Work task — A single number is the answer here: the count of lines in the records below in which the word "repeat" appears.

Provided material —
-- Opening Marker --

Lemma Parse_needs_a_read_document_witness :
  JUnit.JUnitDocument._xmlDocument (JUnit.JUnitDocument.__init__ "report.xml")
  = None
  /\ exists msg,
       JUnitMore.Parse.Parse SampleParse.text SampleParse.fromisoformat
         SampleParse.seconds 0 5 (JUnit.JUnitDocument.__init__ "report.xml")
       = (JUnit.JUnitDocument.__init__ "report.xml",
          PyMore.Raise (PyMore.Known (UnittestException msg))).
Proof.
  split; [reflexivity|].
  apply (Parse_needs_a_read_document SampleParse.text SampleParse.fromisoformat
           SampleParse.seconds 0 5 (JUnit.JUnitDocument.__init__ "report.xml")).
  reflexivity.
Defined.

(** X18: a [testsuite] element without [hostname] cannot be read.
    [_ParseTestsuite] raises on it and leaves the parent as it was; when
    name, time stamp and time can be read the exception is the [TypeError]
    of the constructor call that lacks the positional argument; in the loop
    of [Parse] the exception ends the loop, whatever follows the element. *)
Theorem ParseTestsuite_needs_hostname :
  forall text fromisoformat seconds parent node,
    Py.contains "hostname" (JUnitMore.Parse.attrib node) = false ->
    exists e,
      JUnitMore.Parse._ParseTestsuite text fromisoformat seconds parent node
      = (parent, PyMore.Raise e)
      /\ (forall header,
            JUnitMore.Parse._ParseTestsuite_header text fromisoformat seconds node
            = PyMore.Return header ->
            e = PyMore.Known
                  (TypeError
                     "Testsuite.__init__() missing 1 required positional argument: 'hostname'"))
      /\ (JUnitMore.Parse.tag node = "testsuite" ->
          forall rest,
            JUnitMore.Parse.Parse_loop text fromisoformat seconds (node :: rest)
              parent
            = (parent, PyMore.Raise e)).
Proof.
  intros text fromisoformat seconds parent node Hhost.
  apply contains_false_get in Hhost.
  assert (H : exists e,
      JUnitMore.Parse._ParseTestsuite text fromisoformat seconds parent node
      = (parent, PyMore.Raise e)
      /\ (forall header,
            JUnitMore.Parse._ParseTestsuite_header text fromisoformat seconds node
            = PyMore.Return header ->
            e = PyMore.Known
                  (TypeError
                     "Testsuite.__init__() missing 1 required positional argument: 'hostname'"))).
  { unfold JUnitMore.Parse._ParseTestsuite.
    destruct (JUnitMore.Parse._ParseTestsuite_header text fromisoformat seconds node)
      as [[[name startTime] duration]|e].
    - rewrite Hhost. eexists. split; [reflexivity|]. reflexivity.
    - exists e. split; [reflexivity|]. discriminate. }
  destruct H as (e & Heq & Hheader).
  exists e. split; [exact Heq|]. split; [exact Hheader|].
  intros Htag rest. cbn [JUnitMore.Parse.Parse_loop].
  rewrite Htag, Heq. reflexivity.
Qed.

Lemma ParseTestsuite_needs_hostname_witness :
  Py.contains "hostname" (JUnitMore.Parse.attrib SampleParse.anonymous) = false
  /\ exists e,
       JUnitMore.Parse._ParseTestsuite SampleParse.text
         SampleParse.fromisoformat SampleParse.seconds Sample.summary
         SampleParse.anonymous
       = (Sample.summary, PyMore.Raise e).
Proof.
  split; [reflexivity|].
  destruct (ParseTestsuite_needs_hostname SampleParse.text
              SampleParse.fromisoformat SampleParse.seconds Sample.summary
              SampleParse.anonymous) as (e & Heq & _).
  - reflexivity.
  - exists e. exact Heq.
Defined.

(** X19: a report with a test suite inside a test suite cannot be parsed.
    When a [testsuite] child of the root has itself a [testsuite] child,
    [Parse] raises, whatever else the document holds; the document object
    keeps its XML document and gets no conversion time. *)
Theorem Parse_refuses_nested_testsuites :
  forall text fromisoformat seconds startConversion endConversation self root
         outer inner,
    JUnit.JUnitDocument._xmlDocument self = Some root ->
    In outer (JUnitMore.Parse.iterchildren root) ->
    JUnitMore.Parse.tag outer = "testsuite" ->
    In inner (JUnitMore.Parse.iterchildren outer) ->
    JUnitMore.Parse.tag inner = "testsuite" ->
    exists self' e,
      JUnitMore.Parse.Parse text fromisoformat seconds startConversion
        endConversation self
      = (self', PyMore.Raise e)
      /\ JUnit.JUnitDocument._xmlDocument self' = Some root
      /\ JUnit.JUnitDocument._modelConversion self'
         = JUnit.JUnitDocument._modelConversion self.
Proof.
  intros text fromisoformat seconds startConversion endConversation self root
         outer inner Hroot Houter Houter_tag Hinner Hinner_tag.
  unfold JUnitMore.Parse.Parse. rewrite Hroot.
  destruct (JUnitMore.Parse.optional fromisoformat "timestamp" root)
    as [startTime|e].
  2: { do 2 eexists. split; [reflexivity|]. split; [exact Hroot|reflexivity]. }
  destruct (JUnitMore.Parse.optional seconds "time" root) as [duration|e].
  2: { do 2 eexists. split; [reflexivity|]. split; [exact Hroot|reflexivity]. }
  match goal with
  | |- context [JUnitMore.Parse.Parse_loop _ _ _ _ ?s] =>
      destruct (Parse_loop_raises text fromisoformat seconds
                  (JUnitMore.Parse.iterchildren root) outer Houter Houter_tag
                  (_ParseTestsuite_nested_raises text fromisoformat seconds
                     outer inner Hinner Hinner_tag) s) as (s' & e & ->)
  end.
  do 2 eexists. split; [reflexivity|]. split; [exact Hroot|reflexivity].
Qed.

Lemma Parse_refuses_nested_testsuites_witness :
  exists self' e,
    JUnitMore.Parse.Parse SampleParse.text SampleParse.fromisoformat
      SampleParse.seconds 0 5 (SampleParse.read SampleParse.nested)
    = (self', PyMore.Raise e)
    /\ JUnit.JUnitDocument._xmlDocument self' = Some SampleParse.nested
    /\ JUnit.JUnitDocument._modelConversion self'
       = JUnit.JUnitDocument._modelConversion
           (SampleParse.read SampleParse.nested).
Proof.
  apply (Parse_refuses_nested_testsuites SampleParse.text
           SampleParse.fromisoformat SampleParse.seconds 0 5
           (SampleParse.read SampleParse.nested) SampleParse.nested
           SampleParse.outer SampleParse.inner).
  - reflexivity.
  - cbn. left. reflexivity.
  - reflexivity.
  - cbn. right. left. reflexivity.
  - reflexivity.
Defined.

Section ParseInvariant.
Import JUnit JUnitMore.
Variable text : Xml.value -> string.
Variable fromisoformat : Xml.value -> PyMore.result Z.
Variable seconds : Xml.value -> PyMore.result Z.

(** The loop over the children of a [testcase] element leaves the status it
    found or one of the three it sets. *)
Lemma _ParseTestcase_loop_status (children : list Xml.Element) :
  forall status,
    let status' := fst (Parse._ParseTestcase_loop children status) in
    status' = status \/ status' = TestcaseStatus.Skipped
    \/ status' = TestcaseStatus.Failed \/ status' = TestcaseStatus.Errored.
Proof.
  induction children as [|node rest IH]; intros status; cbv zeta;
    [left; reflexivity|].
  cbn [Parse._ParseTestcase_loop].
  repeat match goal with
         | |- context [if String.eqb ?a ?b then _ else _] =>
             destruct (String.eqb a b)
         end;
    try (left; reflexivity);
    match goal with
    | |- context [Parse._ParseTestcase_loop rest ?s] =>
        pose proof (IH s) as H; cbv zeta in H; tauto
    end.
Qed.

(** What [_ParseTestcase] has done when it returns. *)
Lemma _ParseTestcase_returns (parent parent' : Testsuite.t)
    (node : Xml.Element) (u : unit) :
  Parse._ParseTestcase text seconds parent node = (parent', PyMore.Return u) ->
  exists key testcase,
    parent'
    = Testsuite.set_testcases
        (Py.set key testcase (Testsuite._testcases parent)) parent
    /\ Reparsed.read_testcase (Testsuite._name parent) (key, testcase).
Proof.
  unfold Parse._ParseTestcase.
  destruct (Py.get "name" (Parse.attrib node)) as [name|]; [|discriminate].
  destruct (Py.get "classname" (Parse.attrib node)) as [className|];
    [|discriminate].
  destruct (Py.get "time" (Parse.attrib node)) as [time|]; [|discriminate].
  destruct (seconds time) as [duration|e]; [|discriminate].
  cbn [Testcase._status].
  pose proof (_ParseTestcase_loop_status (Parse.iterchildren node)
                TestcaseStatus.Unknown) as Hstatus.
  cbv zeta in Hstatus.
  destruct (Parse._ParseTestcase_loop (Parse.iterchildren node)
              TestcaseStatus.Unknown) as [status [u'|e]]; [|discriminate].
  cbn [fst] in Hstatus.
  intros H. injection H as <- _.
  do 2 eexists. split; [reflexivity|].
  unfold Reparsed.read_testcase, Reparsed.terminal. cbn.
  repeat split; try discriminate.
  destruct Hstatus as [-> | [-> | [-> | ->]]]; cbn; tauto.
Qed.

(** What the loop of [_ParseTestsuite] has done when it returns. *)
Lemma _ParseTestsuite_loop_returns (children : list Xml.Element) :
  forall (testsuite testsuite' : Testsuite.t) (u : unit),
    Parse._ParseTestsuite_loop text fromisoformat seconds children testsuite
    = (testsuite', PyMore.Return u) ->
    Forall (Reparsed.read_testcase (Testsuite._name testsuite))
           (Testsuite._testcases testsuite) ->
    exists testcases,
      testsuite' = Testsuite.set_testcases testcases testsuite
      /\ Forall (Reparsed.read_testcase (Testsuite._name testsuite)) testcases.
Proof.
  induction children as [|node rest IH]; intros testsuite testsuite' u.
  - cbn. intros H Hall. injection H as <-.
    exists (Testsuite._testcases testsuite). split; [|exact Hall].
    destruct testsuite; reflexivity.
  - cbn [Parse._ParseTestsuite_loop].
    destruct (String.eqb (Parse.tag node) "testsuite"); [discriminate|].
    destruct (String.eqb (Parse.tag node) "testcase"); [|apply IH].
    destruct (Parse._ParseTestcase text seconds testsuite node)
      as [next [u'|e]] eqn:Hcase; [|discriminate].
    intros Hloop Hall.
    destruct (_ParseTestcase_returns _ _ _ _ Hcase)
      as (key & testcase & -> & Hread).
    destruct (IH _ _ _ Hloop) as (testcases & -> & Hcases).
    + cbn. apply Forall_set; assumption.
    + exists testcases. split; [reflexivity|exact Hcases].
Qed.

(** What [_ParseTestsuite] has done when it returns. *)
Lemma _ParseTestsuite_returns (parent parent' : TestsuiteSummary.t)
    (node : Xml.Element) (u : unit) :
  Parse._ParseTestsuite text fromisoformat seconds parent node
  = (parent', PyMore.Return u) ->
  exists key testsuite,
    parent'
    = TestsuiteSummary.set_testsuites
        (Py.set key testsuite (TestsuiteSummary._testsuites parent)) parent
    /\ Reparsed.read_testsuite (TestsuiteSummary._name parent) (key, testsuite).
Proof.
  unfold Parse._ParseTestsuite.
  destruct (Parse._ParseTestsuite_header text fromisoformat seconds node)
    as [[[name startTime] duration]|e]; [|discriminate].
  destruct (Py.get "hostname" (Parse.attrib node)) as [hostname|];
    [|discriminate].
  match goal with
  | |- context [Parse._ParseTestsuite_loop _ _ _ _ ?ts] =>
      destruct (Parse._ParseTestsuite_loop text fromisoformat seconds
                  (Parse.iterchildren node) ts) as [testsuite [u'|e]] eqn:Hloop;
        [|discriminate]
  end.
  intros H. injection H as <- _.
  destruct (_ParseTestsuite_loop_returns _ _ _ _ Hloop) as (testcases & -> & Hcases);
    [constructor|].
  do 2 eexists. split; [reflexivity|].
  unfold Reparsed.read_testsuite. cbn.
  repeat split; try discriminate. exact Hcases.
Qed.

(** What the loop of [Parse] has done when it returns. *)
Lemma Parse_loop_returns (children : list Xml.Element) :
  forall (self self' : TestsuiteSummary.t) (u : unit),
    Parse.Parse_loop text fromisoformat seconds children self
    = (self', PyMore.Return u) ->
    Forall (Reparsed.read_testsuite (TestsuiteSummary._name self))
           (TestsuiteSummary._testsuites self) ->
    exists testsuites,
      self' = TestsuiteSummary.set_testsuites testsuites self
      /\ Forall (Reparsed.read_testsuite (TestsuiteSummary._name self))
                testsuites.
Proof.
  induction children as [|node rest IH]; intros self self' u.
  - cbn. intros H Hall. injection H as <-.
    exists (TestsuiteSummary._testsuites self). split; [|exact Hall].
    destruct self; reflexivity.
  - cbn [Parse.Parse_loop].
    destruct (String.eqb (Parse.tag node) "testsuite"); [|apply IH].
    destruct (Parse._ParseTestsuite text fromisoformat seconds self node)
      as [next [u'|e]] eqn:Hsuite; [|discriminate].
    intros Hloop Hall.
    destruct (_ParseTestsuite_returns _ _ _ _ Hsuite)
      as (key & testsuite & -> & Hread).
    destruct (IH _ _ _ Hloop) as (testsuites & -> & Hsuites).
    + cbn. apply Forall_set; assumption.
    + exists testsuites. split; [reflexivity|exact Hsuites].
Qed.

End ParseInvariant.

-- Closing Marker --

Solution — 3